(Stored data)
== Segment start ==
(** * quick-yaml.db: a shallow embedding of the QuickYAML store

    The store of [src/unnamed/part_003] (first class, lines 1-336) keeps its
    whole state in one YAML file.  Every operation re-reads the file with
    [_load] (js-yaml's [load]) and every mutation re-writes it with [_write]
    (js-yaml's [dump] and [fs.writeFileSync]).

    Modelling choices:
    - a YAML tree on disk is a [yval]; the serializer pair is taken as the
      identity on trees, so a file is a [contents]: the empty file, the
      dump of a mapping, or text that fails to parse;
    - a JavaScript value in memory is a [jsval]: arrays and plain objects
      carry an allocation number, which is what [===] / [!==] compare;
      [_load] allocates fresh numbers for every composite it builds;
    - a loaded document ([doc]) is the JavaScript object returned by
      [_load], as the association list of its own keys in property order;
      it inherits from [Object.prototype], whose property names the [in]
      operator also sees;
    - property order is JavaScript's: the keys that are array indices
      come first in ascending numeric order, the other keys follow in the
      order they were added.  js-yaml builds each mapping by adding its
      pairs in file order, so a loaded document lists the file's keys in
      that order ([yload]), nested mappings included, and [dump] writes
      them back in it;
    - the file system maps paths to optional contents; an event log records
      file reads, serializer calls and file writes;
    - JavaScript numbers are integers here ([Z]); strings are ASCII. *)

From Stdlib Require Import List String Ascii ZArith Bool Lia Permutation.
Import ListNotations.
Set Warnings "-register-all".
Open Scope string_scope.

(** ** Values *)

(** YAMLTypes as stored in the file. *)
Inductive yval : Type :=
| YNull
| YBool (b : bool)
| YNum (n : Z)
| YStr (s : string)
| YSeq (xs : list yval)
| YMap (fs : list (string * yval)).

(** YAMLTypes in memory: composites carry their object identity. *)
Inductive jsval : Type :=
| JNull
| JBool (b : bool)
| JNum (n : Z)
| JStr (s : string)
| JArr (id : nat) (xs : list jsval)
| JObj (id : nat) (fs : list (string * jsval)).

(** Nested induction principle for [yval]. *)
Section yval_rect.
Variable P : yval -> Prop.
Hypothesis HNull : P YNull.
Hypothesis HBool : forall b, P (YBool b).
Hypothesis HNum : forall n, P (YNum n).
Hypothesis HStr : forall s, P (YStr s).
Hypothesis HSeq : forall xs, Forall P xs -> P (YSeq xs).
Hypothesis HMap : forall fs, Forall (fun p => P (snd p)) fs -> P (YMap fs).

Fixpoint yval_ind' (y : yval) : P y :=
  match y with
  | YNull => HNull
  | YBool b => HBool b
  | YNum n => HNum n
  | YStr s => HStr s
  | YSeq xs =>
      HSeq xs ((fix go (l : list yval) : Forall P l :=
                  match l with
                  | [] => Forall_nil _
                  | x :: r => Forall_cons _ (yval_ind' x) (go r)
                  end) xs)
  | YMap fs =>
      HMap fs ((fix go (l : list (string * yval)) : Forall (fun p => P (snd p)) l :=
                  match l with
                  | [] => Forall_nil _
                  | (k, x) :: r => Forall_cons (k, x) (yval_ind' x) (go r)
                  end) fs)
  end.
End yval_rect.

(** [jsyaml.dump] sees the structure of a value, not its identity. *)
Fixpoint erase (v : jsval) : yval :=
  match v with
  | JNull => YNull
  | JBool b => YBool b
  | JNum n => YNum n
  | JStr s => YStr s
  | JArr _ xs => YSeq (map erase xs)
  | JObj _ fs => YMap (map (fun p => (fst p, erase (snd p))) fs)
  end.

(** [jsyaml.load] builds fresh arrays and objects: [alloc n y] builds the
    value of [y] numbering its composites from [n], and returns the next
    free number. *)
Fixpoint alloc (n : nat) (y : yval) : jsval * nat :=
  match y with
  | YNull => (JNull, n)
  | YBool b => (JBool b, n)
  | YNum z => (JNum z, n)
  | YStr s => (JStr s, n)
  | YSeq xs =>
      let '(vs, n') :=
        (fix go (m : nat) (l : list yval) : list jsval * nat :=
           match l with
           | [] => ([], m)
           | x :: r => let '(v, m1) := alloc m x in
                       let '(vs, m2) := go m1 r in (v :: vs, m2)
           end) (S n) xs in
      (JArr n vs, n')
  | YMap fs =>
      let '(ps, n') :=
        (fix go (m : nat) (l : list (string * yval)) : list (string * jsval) * nat :=
           match l with
           | [] => ([], m)
           | (k, x) :: r => let '(v, m1) := alloc m x in
                            let '(ps, m2) := go m1 r in ((k, v) :: ps, m2)
           end) (S n) fs in
      (JObj n ps, n')
  end.

(** A document as stored, and as loaded. *)
Definition ydoc := list (string * yval).
Definition doc := list (string * jsval).

Fixpoint alloc_doc (n : nat) (d : ydoc) : doc * nat :=
  match d with
  | [] => ([], n)
  | (k, y) :: r => let '(v, n1) := alloc n y in
                   let '(o, n2) := alloc_doc n1 r in ((k, v) :: o, n2)
  end.

Definition erase_doc (o : doc) : ydoc := map (fun p => (fst p, erase (snd p))) o.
== Segment end ==
### Exercise aim
Copy out only the lines above from the one with "let '(vs, n')" to the one with "alloc n y in", inclusive, exactly as they stand.

### Exercise solution
      let '(vs, n') :=
        (fix go (m : nat) (l : list yval) : list jsval * nat :=
           match l with
           | [] => ([], m)
           | x :: r => let '(v, m1) := alloc m x in
                       let '(vs, m2) := go m1 r in (v :: vs, m2)
           end) (S n) xs in
      (JArr n vs, n')
  | YMap fs =>
      let '(ps, n') :=
        (fix go (m : nat) (l : list (string * yval)) : list (string * jsval) * nat :=
           match l with
           | [] => ([], m)
           | (k, x) :: r => let '(v, m1) := alloc m x in
                            let '(ps, m2) := go m1 r in ((k, v) :: ps, m2)
           end) (S n) fs in
      (JObj n ps, n')
  end.

(** A document as stored, and as loaded. *)
Definition ydoc := list (string * yval).
Definition doc := list (string * jsval).

Fixpoint alloc_doc (n : nat) (d : ydoc) : doc * nat :=
  match d with
  | [] => ([], n)
  | (k, y) :: r => let '(v, n1) := alloc n y in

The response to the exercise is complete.